Musicien de rue en Suisse, informaticien au Paraguay, Walter Franco joue de ses diverses identités avec maestria.
Dans le quartier des Bergières, à Lausanne, le père de Walter Franco est devenu la mascotte des habitants. Sa photo ne quitte d’ailleurs pas le mur devant lequel le harpiste joue chaque été depuis quinze ans. Pourtant, cette saison, c’est son fils qui a repris le flambeau. «Mes grands-parents ne vont pas bien, donc il est resté au pays. Mais il va arriver, avant que je ne reparte fin septembre», explique celui qu’on surnomme Walti pour le différencier de son père qui partage les mêmes prénom et sourire chaleureux. Leur caractère diffère toutefois. «C’est quelqu’un de très sociable et d’extraverti, lance Walter junior. Je suis tout le contraire: timide et un peu ermite. C’est ma harpe qui fait le premier pas pour moi. Les gens viennent me parler grâce à elle. Au Paraguay, en tant qu’informaticien, je suis beaucoup derrière mon ordinateur. J’ai davantage d’amitiés ici. Finalement, venir jouer en Suisse, c’est une sorte de thérapie. Même si mon meilleur ami, que je ne connais que derrière un écran depuis une dizaine d’années, vit à Londres.»
Permanence sociale
C’est avec générosité que le jeune homme de 29 ans se livre. Quoi qu’il en dise, il a su gagner le cœur des passants. Ils sont nombreux à le saluer, lui demander des nouvelles de son père, l’inviter à manger, ou à partager leurs problèmes. De 8h à 18h, six jours sur sept, le musicien, discipliné, offre de fait non seulement des notes de musique mais aussi une écoute précieuse. «Je dois gagner ma vie bien sûr, mais l’important, c’est l’échange. Beaucoup de personnes âgées viennent me parler. C’est le plus joli. Je n’aime pas quémander de l’argent. Libre à chacun de me donner, ou pas.»

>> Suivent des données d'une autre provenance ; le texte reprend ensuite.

(** Lines 85-124.  The two lines read from standard input are the
    arguments; the banner printed before them is left out. *)
Definition main (image_types_line date_time : str) : M FS unit :=
  let image_types := split_ws image_types_line in
  date ← lift (getitem (split_ws date_time) 0);
  let date_time_parser := replace dash slash date in
  let url_base :=
    lit "https://sdo.gsfc.nasa.gov/assets/img/browse/"
      ++ date_time_parser in
  html_content ← fetch_html_content url_base;
  match html_content with
  | None => mret tt
  | Some html =>
      if str_is_empty html then mret tt
      else
        image_names ← lift (extract_image_names html image_types date_time);
        if (match image_names with [] => true | _ => false end) then
          logging_info (lit "No images found")
        else
          folder_name ← lift (getitem (split_ws date_time) 0);
          time ← lift (getitem (split_ws date_time) 1);
          download_images
            (params_download_images url_base image_names folder_name
               (replace colon dash time));;
          logging_info (lit "Execution completed")
  end.

End Collector.


(** ** Vocabulary of the properties *)

(** The string has a code point that is not whitespace. *)
Definition has_nonspace (s : str) : bool :=
  existsb (fun c => negb (isspace c)) s.

(** The type token of a line, in the words of the specification: the
    text before the first dot, then its last segment between
    underscores. *)
Definition type_token (line : str) : str :=
  List.last (split underscore (hd [] (split dot line))) [].

(** A line passes both filters. *)
Definition line_matches (type_images : list str) (date_time line : str)
  : bool :=
  contains date_time line
  && existsb (str_eqb (type_token line)) type_images.

(** The first whitespace-delimited column of a line. *)
Definition first_column (line : str) : str :=
  hd [] (split_ws line).

Definition is_digit (c : char) : bool := (48 <=? c) && (c <=? 57).

(** [YYYY-MM-DD HH:MM]. *)
Definition timestamp_form (date_time : str) : bool :=
  match date_time with
  | [y1; y2; y3; y4; s1; m1; m2; s2; d1; d2; sp; h1; h2; s3; n1; n2] =>
      forallb is_digit [y1; y2; y3; y4; m1; m2; d1; d2; h1; h2; n1; n2]
      && (s1 =? dash) && (s2 =? dash) && (sp =? 32) && (s3 =? colon)
  | _ => false
  end.

Definition date_part (date_time : str) : str := firstn 10 date_time.
Definition time_part (date_time : str) : str := skipn 11 date_time.

(** The listing URL [main] builds for a timestamp whose first column is
    [date]. *)
Definition listing_url (date : str) : str :=
  lit "https://sdo.gsfc.nasa.gov/assets/img/browse/"
    ++ replace dash slash date.

(** [images/imagesSDO/<YYYY-MM-DD>/<HH-MM>]. *)
Definition destination_folder (date_time : str) : str :=
  BASE_IMAGE_DIR ++ [slash] ++ date_part date_time
    ++ [slash] ++ replace colon dash (time_part date_time).

(** [images/imagesSDO/<YYYY-MM-DD>/<HH-MM>/<filename>]. *)
Definition destination (date_time name : str) : str :=
  destination_folder date_time ++ [slash] ++ name.

(** A response that [raise_for_status] rejects. *)
Definition error_status (response : Response) : bool :=
  ((400 <=? status_code response) && (status_code response <? 600))%Z.

(** The GET of [url] fails in world [w]: the transport raises a
    RequestException, or the status is 4xx or 5xx. *)
Definition get_fails {FS} (network : list str -> str -> exn + Response)
    (url : str) (w : world FS) : bool :=
  match network (gets w) url with
  | inl (RequestException _) => true
  | inl _ => false
  | inr response => error_status response
  end.

(** The download of [url] into [file_path] fails in world [w] with one
    of the exceptions [download_image] has a handler for: the GET raises
    a RequestException or an OSError, the status is 4xx or 5xx, or the
    write raises an OSError. *)
Definition download_fails {FS} `{FileSystem FS}
    (network : list str -> str -> exn + Response)
    (url file_path : str) (w : world FS) : bool :=
  match network (gets w) url with
  | inl (RequestException _) | inl (OSError _) => true
  | inl _ => false
  | inr response =>
      error_status response
      || (negb (path_rejected file_path)
          && match fst (write_file file_path (content response) (fs w)) with
             | Some _ => true
             | None => false
             end)
  end.

(** [requests.get] raises nothing but RequestException. *)
Definition raises_only_request_exceptions
    (network : list str -> str -> exn + Response) : Prop :=
  forall history url e,
    network history url = inl e -> exists msg, e = RequestException msg.


(** ** An in-memory environment, to run the model on examples *)

Record mem_fs : Type := MemFs {
  mem_dirs : list str;
  mem_files : list (str * list Byte.byte)
}.

Definition mem_exists (p : str) (s : mem_fs) : bool :=
  existsb (str_eqb p) (mem_dirs s)
  || existsb (fun f => str_eqb p (fst f)) (mem_files s).

Definition mem_makedirs (p : str) (s : mem_fs) : option str * mem_fs :=
  if str_is_empty p then (Some (lit "No such file or directory"), s)
  else if mem_exists p s then (Some (lit "File exists"), s)
  else (None, MemFs (mem_dirs s ++ [p]) (mem_files s)).

Definition mem_write (p : str) (data : list Byte.byte) (s : mem_fs)
  : option str * mem_fs :=
  if existsb (str_eqb p) (mem_dirs s) then (Some (lit "Is a directory"), s)
  else (None, MemFs (mem_dirs s) ((p, data) :: mem_files s)).

#[global] Program Instance mem_file_system : FileSystem mem_fs := {
  path_exists := mem_exists;
  makedirs := mem_makedirs;
  write_file := mem_write
}.
Next Obligation.
  intros p s s'. unfold mem_makedirs.
  destruct (str_is_empty p); [discriminate|].
  destruct (mem_exists p s); [discriminate|].
  intros [= <-]. unfold mem_exists. cbn.
  rewrite existsb_app. cbn. unfold str_eqb at 2.
  destruct (decide (p = p)); [|congruence].
  now rewrite orb_true_r.
Qed.

(** A listing parser for documents without nested markup: the text
    between the first [<pre>] and the [</pre>] that follows it. *)
Fixpoint after_first (tag s : str) : option str :=
  if startswith tag s then Some (skipn (length tag) s)
  else match s with
       | [] => None
       | _ :: s' => after_first tag s'
       end.

Fixpoint before_first (tag s : str) : str :=
  if startswith tag s then []
  else match s with
       | [] => []
       | c :: s' => c :: before_first tag s'
       end.

Definition plain_find_pre_text (html : str) : option str :=
  rest ← after_first (lit "<pre>") html;
  Some (before_first (lit "</pre>") rest).

Definition empty_world : world mem_fs := World (MemFs [] []) [] [] [].

(** A server that answers every GET with the same response. *)
Definition constant_server (response : Response)
  : list str -> str -> exn + Response :=
  fun _ _ => inr response.

(** A network that is down. *)
Definition unreachable : list str -> str -> exn + Response :=
  fun _ _ => inl (RequestException (lit "connection refused")).

(** A client that refuses every URL with a ValueError, as [requests.get]
    does with urllib3's LocationParseError for [long_label_url]. *)
Definition refusing_client : list str -> str -> exn + Response :=
  fun _ _ => inl ValueError.

(** A URL whose host has a label of 64 characters. *)
Definition long_label_url : str :=
  lit "https://" ++ repeat 97 64 ++ lit ".com/".

Definition plain_message (response : Response) : str := lit "HTTP error".
Definition plain_repr (v : pyval) : str := lit "None".

(** Example data: the timestamp of the prompt, its listing URL and
    folder, and three servers. *)
Definition example_date_time : str := lit "2024-08-02 01:10".
Definition example_url : str :=
  lit "https://sdo.gsfc.nasa.gov/assets/img/browse/2024/08/02".
Definition example_folder : str := lit "images/imagesSDO/2024-08-02/01-10".


Definition listing_without_match : Response :=
  {| status_code := 200;
     text := lit "<html><pre>20240802_011000_1024_0171.jpg 2024-08-02 01:10 1K</pre></html>";
     content := [] |}.

Definition pre_of_three : str :=
  lit "a_HMIIC.jpg 2024-08-02 01:10 1K
b_HMIIF.jpg 2024-08-02 01:10 2K
c_HMIIC.jpg 2024-08-02 01:10 3K".

Definition listing_of_three : Response :=
  {| status_code := 200;
     text := lit "<html><pre>" ++ pre_of_three ++ lit "</pre></html>";
     content := [] |}.

Definition listing_with_absolute_name : Response :=
  {| status_code := 200;
     text := lit "<html><pre>/x_HMIIC.jpg 2024-08-02 01:10 1K</pre></html>";
     content := [Byte.x4a; Byte.x46; Byte.x49; Byte.x46] |}.

(** The world after [create_folder_if_not_exists example_folder] has run
    in the empty world. *)
Definition world_with_folder : world mem_fs :=
  World (MemFs [example_folder] [])
    [LogRecord INFO (lit "Created folder: " ++ example_folder)] []
    [call_create_folder_if_not_exists example_folder].

(** A parameter dictionary that lacks [folder_name]. *)
Definition params_without_folder_name : gmap string pyval :=
  <["url_base" := VStr example_url]>
  (<["image_names" := VList [lit "20240802_011000_1024_HMIIC.jpg"]]>
  (<["base_folder" := VStr BASE_IMAGE_DIR]>
  (<["subfolder_name" := VStr (lit "01-10")]> ∅))).

(** [main] run against the listing whose one file name is absolute. *)
Definition run_with_absolute_name : result unit * world mem_fs :=
  main plain_find_pre_text (constant_server listing_with_absolute_name)
    plain_message plain_repr (lit "HMIIC HMIIF") example_date_time
    empty_world.


(** ** Further vocabulary *)

(** The string has no whitespace code point. *)
Definition no_whitespace (s : str) : bool :=
  forallb (fun c => negb (isspace c)) s.

(** The value is a string, the only kind [os.fspath] accepts here. *)
Definition is_str (v : pyval) : bool :=
  match v with
  | VStr _ => true
  | _ => false
  end.

Definition is_error (record : log_record) : bool :=
  match levelname record with
  | ERROR => true
  | INFO => false
  end.

(** [https://sdo.gsfc.nasa.gov/assets/img/browse/<YYYY>/<MM>/<DD>] for a
    timestamp [YYYY-MM-DD HH:MM]. *)
Definition browse_url (date_time : str) : str :=
  lit "https://sdo.gsfc.nasa.gov/assets/img/browse/"
    ++ firstn 4 date_time ++ [slash]
    ++ firstn 2 (skipn 5 date_time) ++ [slash]
    ++ firstn 2 (skipn 8 date_time).

(** Every GET fails: the transport raises a RequestException or the
    status is an error. *)
Definition network_always_fails
    (network : list str -> str -> exn + Response) : Prop :=
  forall history url,
    match network history url with
    | inl (RequestException _) => True
    | inl _ => False
    | inr response => error_status response = true
    end.

(** ** A read-only file system, to run the model on examples *)

Inductive read_only_fs : Type := ReadOnly.

#[global] Program Instance read_only_file_system : FileSystem read_only_fs := {
  path_exists := fun _ _ => false;
  makedirs := fun _ s => (Some (lit "Read-only file system"), s);
  write_file := fun _ _ s => (Some (lit "Read-only file system"), s)
}.
Next Obligation. intros p s s'. discriminate. Qed.

Definition read_only_world : world read_only_fs := World ReadOnly [] [] [].

Definition empty_page : Response :=
  {| status_code := 200; text := []; content := [] |}.

Definition listing_with_match : Response :=
  {| status_code := 200;
     text := lit "<html><pre>20240802_011000_1024_HMIIC.jpg 2024-08-02 01:10 1K</pre></html>";
     content := [Byte.x4a; Byte.x46; Byte.x49; Byte.x46] |}.

(** A body of ten bytes. *)
Definition ten_bytes : list Byte.byte :=
  [Byte.xff; Byte.xd8; Byte.xff; Byte.xe0; Byte.x00; Byte.x10; Byte.x4a;
   Byte.x46; Byte.x49; Byte.x46].

Definition image_response : Response :=
  {| status_code := 200; text := []; content := ten_bytes |}.

(** A file name that holds U+0000, and one that does not. *)
Definition name_with_nul : str := lit "a" ++ [0] ++ lit "_HMIIC.jpg".
Definition plain_name : str := lit "b_HMIIC.jpg".

(** The world after the download of [a_HMIIC.jpg] has failed with the
    network down. *)
Definition world_after_first_failure : world mem_fs :=
  World (MemFs [] [])
    [LogRecord ERROR
       (lit "Error fetching image from " ++ example_url
          ++ lit "/a_HMIIC.jpg: connection refused")]
    [example_url ++ lit "/a_HMIIC.jpg"]
    [call_download_image (example_url ++ lit "/a_HMIIC.jpg")
       (example_folder ++ lit "/a_HMIIC.jpg")].

(** A dictionary without the three path entries. *)
Definition params_without_paths : gmap string pyval :=
  <["url_base" := VStr example_url]>
  (<["image_names" := VList [lit "20240802_011000_1024_HMIIC.jpg"]]> ∅).

(** A dictionary without [image_names]. *)
Definition params_without_image_names : gmap string pyval :=
  <["url_base" := VStr example_url]>
  (<["base_folder" := VStr BASE_IMAGE_DIR]>
  (<["folder_name" := VStr (lit "2024-08-02")]>
  (<["subfolder_name" := VStr (lit "01-10")]> ∅))).

(** [main] run with a date and no time, against a listing with one
    matching line. *)
Definition run_with_date_only : result unit * world mem_fs :=
  main plain_find_pre_text (constant_server listing_with_match)
    plain_message plain_repr (lit "HMIIC") (lit "2024-08-02") empty_world.

(** [main] run with the timestamp of the prompt against the same
    listing. *)
Definition run_with_match : result unit * world mem_fs :=
  main plain_find_pre_text (constant_server listing_with_match)
    plain_message plain_repr (lit "HMIIC") example_date_time empty_world.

Avec l’augmentation du coût de la vie, Walter Franco remarque une diminution des dons, surtout en fin de mois. «A l’étranger, on pense que tout le monde est riche en Suisse, mais ce n’est pas le cas.» Au Paraguay, où il est né en 1995 près d’Asuncion, la capitale, rien n’est simple non plus. Dans ce petit pays d’Amérique du Sud, la population compose avec une corruption endémique et un pouvoir détenu par la droite depuis 1989, héritage de plus de trois décennies de dictature. «Finalement ce sont toujours les mêmes qui ont le pouvoir. Mon grand-père a été torturé pendant ces années de dictature. Il a toujours combattu les injustices… Pour ma part, je préfère ne pas me mêler de politique, car je me sens totalement impuissant», résume Walter Franco.

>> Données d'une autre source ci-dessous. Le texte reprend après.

(** * YouTube trending finder: a shallow embedding of
      [youtube_trending_finder.py] and [config.py]

    The Python program is embedded as Rocq functions:

    - Python values that travel through the program (decoded JSON, the
      entries of the [video_info] dictionaries) are the type [pyval];
      a [dict] with string keys is a [gmap string pyval].
    - Python [float] arithmetic is embedded in exact rational arithmetic
      ([Q]): rounding, overflow to infinity and [OverflowError] of the
      binary64 operations are outside the model.  Results on scores are
      stated up to [Qeq].
    - [str] is [string], read as the UTF-8 bytes of the text.
    - Code that can raise returns an [outcome]; code that reads the clock,
      calls the remote API or prints threads a [world] through the
      [Py] monad.
    - What the program takes from its libraries and environment (the
      clock, the remote service, [datetime.fromisoformat], [isoformat],
      [int] on a [str], [str()] of a value or exception) is the class
      [Runtime]; every result holds for every runtime. *)

From Stdlib Require Import ZArith QArith Qminmax String Ascii.
From Stdlib Require Import Decimal DecimalString DecimalN DecimalPos.
From stdpp Require Import gmap strings list fin_maps sorting.

Set Warnings "-register-all".
Local Open Scope string_scope.
(** * ChatLab: merge engine, streaming parsers and analytics

    A shallow embedding of the algorithmic core of ChatLab
    (electron/main/merger, electron/main/parser/formats and the advanced
    analytics queries) together with the properties its specification
    states about it.

    Conventions of the embedding.
    - JavaScript numbers that hold timestamps, identifiers and counters are
      integers ([Z]) or naturals ([nat]) as the code uses them.
    - A JavaScript string is a [string]; one [ascii] stands for one code
      unit, so [String.length] is the [.length] of the source.
    - [null]/[undefined] are [None].
    - A JavaScript [Map] or [Set] keeps its keys in insertion order and the
      code iterates over them, so both are association lists / lists updated
      in place ([map_set], [set_add]).
    - A thrown exception is the [Throw] branch of [outcome]; calls into the
      file system, the sniffer and the session store are fields of an
      environment record and are logged in a trace. *)

From Stdlib Require Import ZArith List String Ascii Bool Lia Arith.
From Stdlib Require Import Permutation Sorted.
From Stdlib Require Import Decimal DecimalString DecimalZ DecimalPos DecimalFacts.
Import ListNotations.

Set Implicit Arguments.

Open Scope string_scope.
Open Scope Z_scope.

La musique pour payer ses études
A Asuncion, sa famille travaille au marché, commercialisant les bananes cultivées par son grand-père. Il n’a que 3 mois, lorsque son père s’envole pour la première fois à destination de la Suisse afin de jouer de la musique dans un restaurant, puis dans les rues. «Grâce à lui, nous n’avons jamais eu faim, mais il nous a manqué», raconte le fils, qui finira par l’accompagner à l’aube de ses 20 ans.

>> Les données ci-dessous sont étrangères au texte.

(** What [verifyToken] comes to on a token of [generateToken]: the format,
    the decoding, the parsing and the signature are in order, and the answer
    rests on the address, the request id, the type and the age. *)
Lemma verifyToken_generated secret issued now email requestId type
      expectedEmail expectedRequestId expectedType :
  0 <= issued ->
  TokenService.verifyToken secret now
    (TokenService.generateToken secret issued email requestId type)
    expectedEmail expectedRequestId expectedType =
  if negb (String.eqb
             (JsString.trim (JsString.toLowerCase
                (JsString.trim (JsString.toLowerCase email))))
             (JsString.trim (JsString.toLowerCase expectedEmail)))
  then TokenService.Invalid "Email mismatch"
  else if match expectedRequestId with
          | Some r => andb (JsString.truthy expectedRequestId)
                           (negb (TokenService.jsonEqb (Some (requestIdJson requestId)) r))
          | None => false
          end
  then TokenService.Invalid "Request ID mismatch"
  else if negb (String.eqb type expectedType)
  then TokenService.Invalid "Token type mismatch"
  else if match TokenService.expiryTime expectedType with
          | TokenService.Millis expiry => Z.gtb (now - issued) expiry
          | TokenService.NotANumber => false
          end
  then TokenService.Invalid "Token expired"
  else TokenService.Valid (Json.Str (JsString.trim (JsString.toLowerCase email)))
                          (Some (requestIdJson requestId)) (Json.Str expectedType).
Proof.
  intros Hissued. unfold TokenService.verifyToken, TokenService.generateToken.
  set (payload := TokenService.payloadOf issued email requestId type).
  set (text := Json.stringify payload).
  cbn [append].
  rewrite (split_app _ _ (encode_noDot _)).
  rewrite (split_noDot _ (signature_noDot secret text)).
  cbn [nth_error].
  assert (Hne : Base64Url.encode (bytesOfString text) <> EmptyString)
    by apply encode_nonempty, payload_nonempty.
  rewrite (eqb_empty_false _ Hne).
  rewrite (eqb_empty_false _ (signature_nonempty secret text)).
  cbn [orb].
  rewrite (decode_encode _ (bytesOfString_bytes text)), stringOfBytes_bytesOfString.
  assert (Hparse : Json.parse text = Some payload) by now apply parse_payload.
  rewrite Hparse, String.eqb_refl. cbn [negb].
  change (Json.get "email" payload)
    with (Some (Json.Str (JsString.trim (JsString.toLowerCase email)))).
  change (Json.get "requestId" payload) with (Some (requestIdJson requestId)).
  change (Json.get "type" payload) with (Some (Json.Str type)).
  change (Json.get "timestamp" payload) with (Some (Json.Number issued)).
  cbn [TokenService.jsonEqb TokenService.toNumber].
  destruct (negb (String.eqb _ (JsString.trim (JsString.toLowerCase expectedEmail))));
    [reflexivity|].
  destruct (match expectedRequestId with Some _ => _ | None => false end); [reflexivity|].
  destruct (String.eqb_spec type expectedType) as [->|]; cbn [negb]; [|reflexivity].
  reflexivity.
Qed.



(** ** Top-ups tied to a request *)





Lemma findReportByRequest_saved rid r r0 s :
  MatchReport.requestId r = rid ->
  (findReportByRequest rid s = Some r0 /\ MatchReport._id r0 = MatchReport._id r \/
   findReportByRequest rid s = None) ->
  findReportByRequest rid (saveReport r s) = Some r.
Proof.
  intros Hrid H. unfold findReportByRequest, saveReport in *. cbn [matchReports].
  destruct H as [[Hf Hid]|Hf].
  - apply (find_upsert_found sameReport _ r r0); auto.
    + unfold sameReport. rewrite Hid. apply Nat.eqb_refl.
    + now apply String.eqb_eq.
  - apply find_upsert_new; auto. now apply String.eqb_eq.
Qed.








(** ** The properties at work on the sample marketplace *)

(** The top-up of [Sample.topUpSession], delivered twice to a store without
    a report filed under ["general"]. *)
Lemma webhook_replay_is_idempotent_witness :
  noGeneralReport Sample.subscribed = true /\
  fst (handleWebhook None Sample.matcher Sample.now
         (Some (CheckoutSessionCompleted Sample.topUpSession))
         (fst (handleWebhook None Sample.matcher Sample.now
                 (Some (CheckoutSessionCompleted Sample.topUpSession))
                 Sample.subscribed))) =
  fst (handleWebhook None Sample.matcher Sample.now
         (Some (CheckoutSessionCompleted Sample.topUpSession)) Sample.subscribed).
Proof.
  split; [reflexivity|].
  apply (webhook_replay_is_idempotent None None Sample.matcher Sample.matcher
           Sample.now Sample.now Sample.topUpSession Sample.subscribed eq_refl).
  reflexivity.
Defined.

(** The professional plan bought by an account with five credits: 18. *)
Lemma rollover_on_subscription_payment_witness :
  isSubscriptionPlan (Payment.planType Sample.subscriptionPayment) = true /\
  exists user,
    findUserByEmail Sample.buyer
      (processPurchase Sample.now Sample.subscriptionSession Sample.subscriptionPayment
                       Sample.fresh) = Some user /\
    User.matchCredits user = 18.
Proof.
  split; [reflexivity|].
  destruct (rollover_on_subscription_payment Sample.now Sample.subscriptionSession
              Sample.subscriptionPayment Sample.fresh eq_refl)
    as ((user & Hfound & Hrolled & _) & _).
  exists user. split; [exact Hfound|].
  apply Hrolled. split; reflexivity.
Defined.


(** An account without credits asks to unlock the report of its request. *)
Lemma empty_balance_is_never_overdrawn_witness :
  User.matchCredits Sample.subscriber < 1 /\
  unlockRequest Sample.now Sample.requestId Sample.subscriber Sample.subscribed =
  (Sample.subscribed,
   mkApi 400 false "Insufficient match credits" (Some "NO_CREDITS") None None).
Proof.
  split; [reflexivity|].
  apply (proj1 empty_balance_is_never_overdrawn Sample.now Sample.requestId
           Sample.subscriber Sample.subscribed Sample.request Sample.report);
    [reflexivity|reflexivity|discriminate|reflexivity].
Defined.



(** Sync-one for the request of a purchase that has been paid. *)
Lemma sync_of_succeeded_payment_is_noop_witness :
  latestPaymentFor Sample.requestId Sample.newcomer Sample.settled =
    Some Sample.paidPayment /\
  Payment.status Sample.paidPayment = Succeeded /\
  syncPaymentStatus None Sample.matcher Sample.now Sample.requestId Sample.newcomer
                    Sample.settled =
  (Sample.settled,
   mkApi 200 true "Payment already processed" None (Some Sample.paidPayment) None).
Proof.
  split; [reflexivity|split; [reflexivity|]].
  exact (proj2 (sync_of_succeeded_payment_is_noop None Sample.matcher Sample.now
                  Sample.requestId Sample.newcomer Sample.settled Sample.paidPayment
                  eq_refl eq_refl)).
Defined.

«La première fois que j’ai joué à la gare de Morges, je tremblais, je faisais des fausses notes, et tout le monde passait tout droit sans me regarder. Après une demi-heure, j’ai heureusement reçu un compliment: un jeune m’a dit en anglais que c’était joli et ça m’a donné confiance.» L’argent gagné lui permettra ainsi de terminer ses études d’informatique.
Devant le petit centre commercial des Bergières, Walter Franco souligne sa position privilégiée: «C’est rare pour un musicien de rue d’être toléré sur un emplacement privé, celui d’un magasin, et d’avoir ainsi la possibilité de tisser des liens. Mais j’aime bouger aussi: à Genève, Nyon, Berne, même jusqu’à Lucerne, dans le quartier de La Sallaz à Lausanne, ou à Morges, où je me suis fait également des amis. Aux Bergières, je reste le fils de… ailleurs, je suis moi.»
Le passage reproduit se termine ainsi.